Dynamic View Synthesis from Dynamic Monocular Video

Overview

Dynamic View Synthesis from Dynamic Monocular Video

arXiv

Project Website | Video | Paper

Dynamic View Synthesis from Dynamic Monocular Video
Chen Gao, Ayush Saraf, Johannes Kopf, Jia-Bin Huang
in ICCV 2021

Setup

The code is test with

  • Linux (tested on CentOS Linux release 7.4.1708)
  • Anaconda 3
  • Python 3.7.11
  • CUDA 10.1
  • 1 V100 GPU

To get started, please create the conda environment dnerf by running

conda create --name dnerf
conda activate dnerf
conda install pytorch=1.6.0 torchvision=0.7.0 cudatoolkit=10.1 matplotlib tensorboard scipy opencv -c pytorch
pip install imageio configargparse timm lpips

and install COLMAP manually. Then download MiDaS and RAFT weights

ROOT_PATH=/path/to/the/DynamicNeRF/folder
cd $ROOT_PATH
wget --no-check-certificate https://filebox.ece.vt.edu/~chengao/free-view-video/weights.zip
unzip weights.zip
rm weights.zip

Dynamic Scene Dataset

The Dynamic Scene Dataset is used to quantitatively evaluate our method.
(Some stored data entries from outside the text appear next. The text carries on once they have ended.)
(** * igem-wikisync: the incremental synchronisation core

    A shallow embedding of [src/src/igem_wikisync/files.py] (the file
    descriptors and their remote identities) and of [src/main.py] (loading
    of the upload map, classification, the asset phase, the document phase
    and the two checkpoints), followed by the properties of the
    specification that were checked against it.

    Conventions.
    - A Python [str] is a Rocq [string]; the string holds the UTF-8 bytes of
      the text, so [s.encode('utf-8')] is the list of its bytes.
    - [s.lower()] is modelled on ASCII text, where it changes the capitals
      only; what is proved of a lowered string either compares it with one
      of the ASCII extensions of [main], which no text outside ASCII lowers
      to, or assumes [s.isascii()].
    - A [pathlib] path is the list of its components ([parts]).
    - A Python [dict] with [str] keys is a [gmap string _].
    - Everything [main] does to the outside world (remote uploads, files
      written, log records) is recorded in a trace of events; what the
      outside world answers is read from an environment record.
    - The records of a stored upload map are taken to be well formed.
      Clearing the build directory and keeping the session cookies, which
      touch neither the upload map nor the uploads, are left out. *)

From Stdlib Require Import ZArith Ascii String List Bool Lia.
From Stdlib Require Strings.Byte.
From stdpp Require Import base option list gmap strings.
Please download the pre-processed data by running:

cd $ROOT_PATH
wget --no-check-certificate https://filebox.ece.vt.edu/~chengao/free-view-video/data.zip
unzip data.zip
rm data.zip

Training

You can train a model from scratch by running:

cd $ROOT_PATH/
python run_nerf.py --config configs/config_Balloon2.txt

Every 100k iterations, you should get videos like the following examples

The novel view-time synthesis results will be saved in $ROOT_PATH/logs/Balloon2_H270_DyNeRF/novelviewtime. novelviewtime

The reconstruction results will be saved in $ROOT_PATH/logs/Balloon2_H270_DyNeRF/testset. testset

The fix-view-change-time results will be saved in $ROOT_PATH/logs/Balloon2_H270_DyNeRF/testset_view000. testset_view000

The fix-time-change-view results will be saved in $ROOT_PATH/logs/Balloon2_H270_DyNeRF/testset_time000. testset_time000

Rendering from pre-trained models

We also provide pre-trained models. You can download them by running:

cd $ROOT_PATH/
wget --no-check-certificate https://filebox.ece.vt.edu/~chengao/free-view-video/logs.zip
unzip logs.zip
rm logs.zip

Then you can render the results directly by running:

python run_nerf.py --config configs/config_Balloon2.txt --render_only --ft_path $ROOT_PATH/logs/Balloon2_H270_DyNeRF_pretrain/300000.tar

Evaluating our method and others

Our goal is to make the evaluation as simple as possible for you. We have collected the fix-view-change-time results of the following methods:

NeRF
NeRF + t
Yoon et al.
Non-Rigid NeRF
NSFF
DynamicNeRF (ours)

Please download the results by running:

cd $ROOT_PATH/
wget --no-check-certificate https://filebox.ece.vt.edu/~chengao/free-view-video/results.zip
unzip results.zip
rm results.zip

Then you can calculate the PSNR/SSIM/LPIPS by running:

cd $ROOT_PATH/utils
python evaluation.py
PSNR / LPIPS Jumping Skating Truck Umbrella Balloon1 Balloon2 Playground Average
NeRF 20.99 / 0.305 23.67 / 0.311 22.73 / 0.229 21.29 / 0.440 19.82 / 0.205 24.37 / 0.098 21.07 / 0.165 21.99 / 0.250
NeRF + t 18.04 / 0.455 20.32 / 0.512 18.33 / 0.382 17.69 / 0.728 18.54 / 0.275 20.69 / 0.216 14.68 / 0.421 18.33 / 0.427
NR NeRF 20.09 / 0.287 23.95 / 0.227 19.33 / 0.446 19.63 / 0.421 17.39 / 0.348 22.41 / 0.213 15.06 / 0.317 19.69 / 0.323
NSFF 24.65 / 0.151 29.29 / 0.129 25.96 / 0.167 22.97 / 0.295 21.96 / 0.215 24.27 / 0.222 21.22 / 0.212 24.33 / 0.199
Ours 24.68 / 0.090 32.66 / 0.035 28.56 / 0.082 23.26 / 0.137 22.36 / 0.104 27.06 / 0.049 24.15 / 0.080 26.10 / 0.082

Please note:

  1. The numbers reported in the paper are calculated using TF code. The numbers here are calculated using this improved Pytorch version.
  2. In Yoon's results, the first frame and the last frame are missing. To compare with Yoon's results, we have to omit the first frame and the last frame. To do so, please uncomment line 72 and comment line 73 in evaluation.py.
  3. We obtain the results of NSFF and NR NeRF using the official implementation with default parameters.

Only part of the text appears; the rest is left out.